Capital can be thought of as a borrower’s overall financial strength, but in particular, what other unencumbered assets (or sources of cash) may be available to support debt repayment if cash flows were to dry up?

For a personal borrower, are there marketable securities or real estate assets that could be sold to free up cash in the event the borrower needed it?

For business and commercial borrowers, an important thing to understand is the company’s capital structure – meaning what proportion of funding comes from debt vs. equity. If a company is generally under-leveraged, then a lender is likely more willing to extend credit than if that company were already over-leveraged.

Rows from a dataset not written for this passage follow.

Lemma main_keeps_second_payload_witness :
  http_get world_changing_payload (requests_made initial_state)
      api_url params
    = HttpResponse (MkResponse 200 "" (Decoded two_records)) /\
  bad_status (MkResponse 200 "" (Decoded two_records)) = false /\
  json_body (MkResponse 200 "" (Decoded two_records))
    = Decoded (PyList (map PyDict
              [[("id", PyInt 1); ("val", PyStr "a")];
               [("id", PyInt 2); ("val", PyStr "b")]])) /\
  (0 < length [[("id", PyInt 1); ("val", PyStr "a")];
               [("id", PyInt 2); ("val", PyStr "b")]])%nat /\
  http_get world_changing_payload (S (requests_made initial_state))
      api_url params
    = HttpResponse
        (MkResponse 200 "" (Decoded (PyList [PyDict [("id", PyInt 3)]]))) /\
  bad_status
    (MkResponse 200 "" (Decoded (PyList [PyDict [("id", PyInt 3)]]))) = false /\
  json_body (MkResponse 200 "" (Decoded (PyList [PyDict [("id", PyInt 3)]])))
    = Decoded (PyList (map PyDict [[("id", PyInt 3)]])) /\
  (0 < length [[("id", PyInt 3)]])%nat /\
  bool_decide (os_path_join (cwd world_changing_payload) "api_data.csv"
               ∈ unwritable world_changing_payload) = false /\
  files (snd (main world_changing_payload initial_state))
    !! os_path_join (cwd world_changing_payload) "api_data.csv"
  = Some (csv_of (frame_of_records [[("id", PyInt 3)]])).
Proof.
  split; [reflexivity |]. split; [reflexivity |]. split; [reflexivity |].
  split; [cbn; lia |]. split; [reflexivity |]. split; [reflexivity |].
  split; [reflexivity |]. split; [cbn; lia |].
  split; [vm_compute; reflexivity |].
  apply (main_keeps_second_payload world_changing_payload initial_state
           (MkResponse 200 "" (Decoded two_records))
           (MkResponse 200 "" (Decoded (PyList [PyDict [("id", PyInt 3)]])))
           [[("id", PyInt 1); ("val", PyStr "a")];
            [("id", PyInt 2); ("val", PyStr "b")]]
           [[("id", PyInt 3)]]);
    first [reflexivity | cbn; lia].
Defined.

(** ** Exceptions of the decoder *)

(** X26: when the status passes and [Response.json()] raises an exception
    that is not a [RequestException] (the [RecursionError] of a body nested
    too deeply, for one), [pull_data_from_api] does not catch it: the
    exception reaches the caller, after the INFO record "Successfully
    pulled data" has been logged and without any ERROR record. *)
Theorem pull_data_from_api_decoder_exception_propagates (url : string)
    (ps : list (string * string)) (env : Env) (st : State)
    (r : response) (e : exn) :
  http_get env (requests_made st) url ps = HttpResponse r ->
  bad_status r = false ->
  json_body r = DecodeRaises e ->
  is_RequestException e = false ->
  let run := pull_data_from_api url ps env st in
  fst run = Raised e /\
  log (snd run) = (log st ++ [pull_success url])%list.
Proof.
  intros Hget Hstatus Hbody Hforeign. cbv zeta.
  rewrite pull_data_from_api_cases, Hget, Hstatus, Hbody, Hforeign.
  split; reflexivity.
Qed.

Lemma pull_data_from_api_decoder_exception_propagates_witness :
  http_get world_deep_body (requests_made initial_state) api_url params
    = HttpResponse
        (MkResponse 200 ""
           (DecodeRaises
              (MkExn RecursionError
                 "maximum recursion depth exceeded while decoding a JSON array"))) /\
  bad_status
    (MkResponse 200 ""
       (DecodeRaises
          (MkExn RecursionError
             "maximum recursion depth exceeded while decoding a JSON array")))
    = false /\
  json_body
    (MkResponse 200 ""
       (DecodeRaises
          (MkExn RecursionError
             "maximum recursion depth exceeded while decoding a JSON array")))
    = DecodeRaises
        (MkExn RecursionError
           "maximum recursion depth exceeded while decoding a JSON array") /\
  is_RequestException
    (MkExn RecursionError
       "maximum recursion depth exceeded while decoding a JSON array") = false /\
  let run := pull_data_from_api api_url params world_deep_body
               initial_state in
  fst run =
    Raised (MkExn RecursionError
      "maximum recursion depth exceeded while decoding a JSON array") /\
  log (snd run) = (log initial_state ++ [pull_success api_url])%list.
Proof.
  split; [reflexivity |]. split; [reflexivity |]. split; [reflexivity |].
  split; [reflexivity |].
  apply (pull_data_from_api_decoder_exception_propagates api_url params
           world_deep_body initial_state
           (MkResponse 200 ""
              (DecodeRaises
                 (MkExn RecursionError
                    "maximum recursion depth exceeded while decoding a JSON array")))
           (MkExn RecursionError
              "maximum recursion depth exceeded while decoding a JSON array"));
    reflexivity.
Defined.
(** * ClockPoint backend: tokens, invitations and group roles

    A shallow embedding of [app/core/jwt.py], [app/models/token.py] and the
    token/group workflows of [app/routers/v1/endpoints/http/group.py] and
    [app/routers/v1/endpoints/http/user.py].

    Conventions of the model:
    - a [datetime] is an integer number of microseconds ([Z]); a [timedelta]
      is an integer number of microseconds as well;
    - the MongoDB collections are a [Store]; the requests run in a small
      state and exception monad [M] over it, and every database write may
      fail (fault injection through [st_fail_at]) the way a driver call can
      raise;
    - exceptions are [Exc]: an [HTTPException] carries the status code and
      the [detail] string of the [raise] site in the source; [Crash] is an
      unhandled Python exception (a 500). *)

From stdpp Require Import base gmap strings list.
From Stdlib Require Import ZArith String Ascii.

Open Scope Z_scope.

(* ------------------------------------------------------------------ *)
(** ** Enumerations *)

(** [app/models/enums/token_subject.py] (names as used in the source). *)
Inductive TokenSubject :=
| ACTIVATE
| RECOVER
| USER_INVITE
| GROUP_INVITE_MEMBER
| GROUP_INVITE_CO_OWNER.

#[global] Instance TokenSubject_eq_dec : EqDecision TokenSubject.
Proof. solve_decision. Defined.

(** [app/models/enums/group_role.py]. *)
Inductive GroupRole := OWNER | CO_OWNER | MEMBER.

#[global] Instance GroupRole_eq_dec : EqDecision GroupRole.
Proof. solve_decision. Defined.

(** [settings] of [app/core/config.py]: immutable process-wide values. *)
Record Settings := {
  SECRET_KEY : string;
  ALGORITHM : string;
  JWT_TOKEN_PREFIX : string;
  ACCESS_TOKEN_EXPIRE_MINUTES : Z;
  GROUP_INVITE_MEMBER_TOKEN_EXPIRE_MINUTES : Z;
  GROUP_INVITE_CO_OWNER_TOKEN_EXPIRE_MINUTES : Z;
  USER_INVITE_TOKEN_EXPIRE_MINUTES : Z
}.

Definition minutes (m : Z) : Z := m * 60 * 1000000.

(* ------------------------------------------------------------------ *)
(** ** Exceptions *)

Inductive JwtError := InvalidSignatureError | ExpiredSignatureError.

Inductive Exc :=
| HTTPException (status_code : Z) (detail : string)
| NotFound (what : string)   (* a repository lookup that finds nothing *)
| WriteError                 (* a failed database write *)
| Crash (name : string).     (* an unhandled Python exception *)

(* ------------------------------------------------------------------ *)
(** ** Header parsing ([get_token], [get_invitation_token]) *)

(** Python's [s.split(" ")]: split at every single space, keep empties. *)
Fixpoint split_space (s : string) : list string :=
  match s with
  | EmptyString => [""%string]
  | String c rest =>
      if Ascii.eqb c " "%char then ""%string :: split_space rest
      else match split_space rest with
           | w :: ws => String c w :: ws
           | [] => [String c ""]
           end
  end.

(** [prefix, token = header.split(" ")]: a [ValueError] unless there are
    exactly two pieces. *)
Definition unpack2 (s : string) : Exc + (string * string) :=
  match split_space s with
  | [p; t] => inr (p, t)
  | _ => inl (Crash "ValueError")
  end.

(** Truthiness of an [Optional[str]] header. *)
Definition truthy_str (o : option string) : bool :=
  match o with
  | Some s => negb (String.eqb s "")
  | None => false
  end.

Section Headers.
Context (settings : Settings).

Definition check_prefixed (header : string) (detail : string) : Exc + string :=
  match unpack2 header with
  | inl e => inl e
  | inr (prefix, token) =>
      if negb (String.eqb (JWT_TOKEN_PREFIX settings) prefix)
      then inl (HTTPException 403 detail)
      else inr token
  end.

(** [get_token(authorization, activation, recovery)]; a truthy header is
    a [Some], so [default ""] only unwraps it. *)
Definition get_token (authorization activation recovery : option string)
    : Exc + string :=
  if truthy_str authorization then
    check_prefixed (default ""%string authorization) "Invalid authorization"
  else if truthy_str activation then
    check_prefixed (default ""%string activation) "Invalid activation"
  else if truthy_str recovery then
    check_prefixed (default ""%string recovery) "Invalid recover"
  else inl (HTTPException 403 "Invalid header").

(** [get_invitation_token(invitation)]: [invitation.split(" ")] on the
    header value; an absent header is [None], and [None.split] raises
    [AttributeError]. *)
Definition get_invitation_token (invitation : option string) : Exc + string :=
  match invitation with
  | None => inl (Crash "AttributeError")
  | Some v => check_prefixed v "Invalid invitation"
  end.

End Headers.

(* ------------------------------------------------------------------ *)
(** ** Tokens ([app/core/jwt.py], [app/models/token.py]) *)

(** The claim dictionary built by [wrap_user_db_data_into_token]. *)
Record Claims := {
  c_email : string;
  c_username : string;
  c_group_id : option string;
  c_user_email_invited : option string
}.

(** A signed token. The wire string is represented by what it carries:
    the claims, the [exp] claim as a JWT NumericDate (whole seconds, the
    [timegm(exp.utctimetuple())] PyJWT applies to a [datetime]), the
    [subject], and the key and algorithm it was signed with (an idealised
    HMAC: only the holder of the key produces a token naming it). *)
Record Jwt := {
  jwt_claims : Claims;
  jwt_exp : Z;
  jwt_subject : TokenSubject;
  jwt_key : string;
  jwt_alg : string
}.
Definition set_currentSession (w : World) (s : option TmuxSession) : World :=
  mkWorld s (pollAbortController w) (cleanupTimers w) (lastKnownPaneContent w)
          (lockFile w) (sessionFile w) (tmuxLog w) (events w).
Definition set_pollAbortController (w : World) (b : bool) : World :=
  mkWorld (currentSession w) b (cleanupTimers w) (lastKnownPaneContent w)
          (lockFile w) (sessionFile w) (tmuxLog w) (events w).
Definition set_cleanupTimers (w : World) (t : gset jsstring) : World :=
  mkWorld (currentSession w) (pollAbortController w) t (lastKnownPaneContent w)
          (lockFile w) (sessionFile w) (tmuxLog w) (events w).
Definition set_lastKnownPaneContent (w : World) (c : jsstring) : World :=
  mkWorld (currentSession w) (pollAbortController w) (cleanupTimers w) c
          (lockFile w) (sessionFile w) (tmuxLog w) (events w).
Definition set_lockFile (w : World) (l : gmap jsstring TmuxLock) : World :=
  mkWorld (currentSession w) (pollAbortController w) (cleanupTimers w)
          (lastKnownPaneContent w) l (sessionFile w) (tmuxLog w) (events w).
Definition set_sessionFile (w : World) (m : gmap jsstring SessionMetadata)
  : World :=
  mkWorld (currentSession w) (pollAbortController w) (cleanupTimers w)
          (lastKnownPaneContent w) (lockFile w) m (tmuxLog w) (events w).
Definition set_tmuxLog (w : World) (l : list (list jsstring)) : World :=
  mkWorld (currentSession w) (pollAbortController w) (cleanupTimers w)
          (lastKnownPaneContent w) (lockFile w) (sessionFile w) l (events w).
Definition set_events (w : World) (e : list (StatusKind * jsstring)) : World :=
  mkWorld (currentSession w) (pollAbortController w) (cleanupTimers w)
          (lastKnownPaneContent w) (lockFile w) (sessionFile w) (tmuxLog w) e.

(** A bridge just constructed, with no lock file and no session file. *)
Definition newBridge : World := mkWorld None false ∅ [] ∅ ∅ [] [].
(** * Context server: a shallow embedding of [context-server/index.js]

    The development follows the JavaScript source function by function:
    JSON values and the handful of JavaScript coercions the server relies on,
    Node's [path.join], a small file system, the [ContextStorage] class, the
    Express route handlers and the router in front of them, the fan-out to
    regional servers, the synchronisation of a replica with the central
    server, the stream routes, the client and the Tailscale integration.

    Conventions.
    - Numbers are the safe integers of JavaScript, as [Z]: [JNum n] stands
      for a number only when [Js.safe_integer n] holds, and a [json] for a
      JavaScript value only when [Js.json_value] holds.  Fractions and larger
      numbers are not covered.
    - A character of a [string] stands for one UTF-16 code unit.
    - [undefined] is [None] at type [option json]; [null] is [JNull].
    - [async] functions are run to completion one after the other: a state is
      passed in and the state after the last [await] is returned. *)

From Stdlib Require Import ZArith String Ascii List Lia Bool.
From stdpp Require Import base option list gmap strings pretty.

Set Warnings "-register-all".
Local Open Scope string_scope.
Local Open Scope Z_scope.

(** ** JSON values and JavaScript coercions *)

Module Js.

Inductive json : Type :=
| JNull
| JBool (b : bool)
| JNum (n : Z)
| JStr (s : string)
| JArr (items : list json)
| JObj (fields : list (string * json)).

(** [ToBoolean]: [false], [0], [null], [""] (and [undefined]) are falsy. *)
Definition truthy (v : json) : bool :=
  match v with
  | JNull => false
  | JBool b => b
  | JNum n => negb (n =? 0)
  | JStr s => negb (String.eqb s "")
  | JArr _ | JObj _ => true
  end.

Definition truthy_opt (o : option json) : bool :=
  match o with Some v => truthy v | None => false end.

Fixpoint join_with (sep : string) (l : list string) : string :=
  match l with
  | [] => ""
  | [x] => x
  | x :: rest => x ++ sep ++ join_with sep rest
  end.
Lemma sameFlags_trans (c1 c2 c3 : MessageCollector) :
  sameFlags c1 c2 → sameFlags c2 c3 → sameFlags c1 c3.
Proof.
  intros H12 H23 groupId.
  destruct (H12 groupId) as [Hf Hr]. destruct (H23 groupId) as [Hf' Hr'].
  split; [congruence|auto].
Qed.

Lemma sameFlags_locks (c c' : MessageCollector) :
  _groupLocks c' = _groupLocks c → sameFlags c c'.
Proof. intros H groupId. unfold lockFlag. by rewrite H. Qed.

Lemma sameFlags_withLock (groupId : jsstring) (c : MessageCollector) :
  sameFlags c (withLock groupId (lockFlag groupId c) c).
Proof.
  intros g. destruct (decide (g = groupId)) as [->|Hne].
  - split; [apply lockFlag_withLock|]. intros _. simpl.
    by rewrite lookup_insert_eq.
  - unfold lockFlag at 1. simpl. rewrite lookup_insert_ne by done. done.
Qed.

Lemma sameFlags_mute (session : Session.t) (time now1 now2 : Z)
    (c : MessageCollector) :
  sameFlags c (mute session time now1 now2 c).
Proof.
  intros g. destruct (decide (g = Session.guildId session)) as [->|Hne].
  - split; [apply lockFlag_mute|]. intros _. rewrite mute_eq. simpl.
    by rewrite lookup_insert_eq.
  - rewrite mute_eq. unfold lockFlag at 1. simpl.
    rewrite lookup_insert_ne by done. done.
Qed.
Definition truthy (v : json) : bool :=
  match v with
  | JNull | JBool false => false
  | _ => true
  end.

(** Fields of a parsed object (keys are unique). *)
Fixpoint lookup (key : string) (fields : list (string * json)) : json :=
  match fields with
  | [] => JNull
  | (k, v) :: rest => if k =? key then v else lookup key rest
  end.

(** Run [g] on each value in turn; the first error stops everything. *)
Fixpoint for_each (vs : list json) (g : filter) : result :=
  match vs with
  | [] => ([], None)
  | v :: vs' =>
      match g v with
      | (out, Some e) => (out, Some e)
      | (out, None) =>
          let (out', e') := for_each vs' g in ((out ++ out')%list, e')
      end
  end.

(** [f | g] *)
Definition pipe (f g : filter) : filter :=
  fun v =>
    let (vs, stopped) := f v in
    match for_each vs g with
    | (out, Some e) => (out, Some e)
    | (out, None) => (out, stopped)
    end.

(** [.key] *)
Definition field (key : string) : filter :=
  fun v =>
    match v with
    | JObject fields => ([lookup key fields], None)
    | JNull => ([JNull], None)
    | _ => ([], Some (CannotIndex v key))
    end.

(** [.[]?] *)
Definition iterate_opt : filter :=
  fun v =>
    match v with
    | JArray items => (items, None)
    | JObject fields => (map snd fields, None)
    | _ => ([], None)
    end.

(** [f == "s"] *)
Definition eq_string (f : filter) (s : string) : filter :=
  pipe f (fun a =>
    ([JBool match a with JString t => (t =? s) | _ => false end], None)).

(** [f or g]: [g] is run only where [f] is falsy. *)
Definition or (f g : filter) : filter :=
  fun v =>
    pipe f (fun a =>
      if truthy a then ([JBool true], None)
      else pipe g (fun b => ([JBool (truthy b)], None)) v) v.

(** [select(f)] is [if f then . else empty end]. *)
Definition select (f : filter) : filter :=
  fun v => pipe f (fun c => if truthy c then ([v], None) else ([], None)) v.

Section Filter.

(** Regular-expression search of [re] in a string; [None] when [re] is
    not a regular expression. *)
Variable regex_test : string -> string -> option bool.

(** [test(re)]: the input has to be a string. *)
Definition test (re : string) : filter :=
  fun v =>
    match v with
    | JString s =>
        match regex_test s re with
        | Some b => ([JBool b], None)
        | None => ([], Some (InvalidRegex re))
        end
    | _ => ([], Some (CannotMatch v))
    end.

Also, is there an opportunity to take a personal guarantee from the owner (or a corporate guarantee from a related company) to backstop the proposed exposure?

Collateral

Collateral is when an asset is pledged to a lender as security against credit exposure. Understanding what (if any) collateral is available, particularly for senior secured lenders, is absolutely essential.

When structuring credit, collateral security plays a really important role in mitigating credit risk. After all, if a borrower triggered an event of default and the lender were required to take enforcement action against their security, the quality of the collateral would dictate the likelihood of full repayment.

The nature, condition, and overall desirability of an asset will influence the loan-to-value (LTV) that a lender is willing to extend, as well as the terms under which the loan will be structured.

Conditions

Conditions are a broad umbrella, but an important one. They, at least in part, refer to the purpose of the credit that’s being requested. It also includes forces in the external environment (such as macroeconomic factors) as well as industry-specific risks and opportunities.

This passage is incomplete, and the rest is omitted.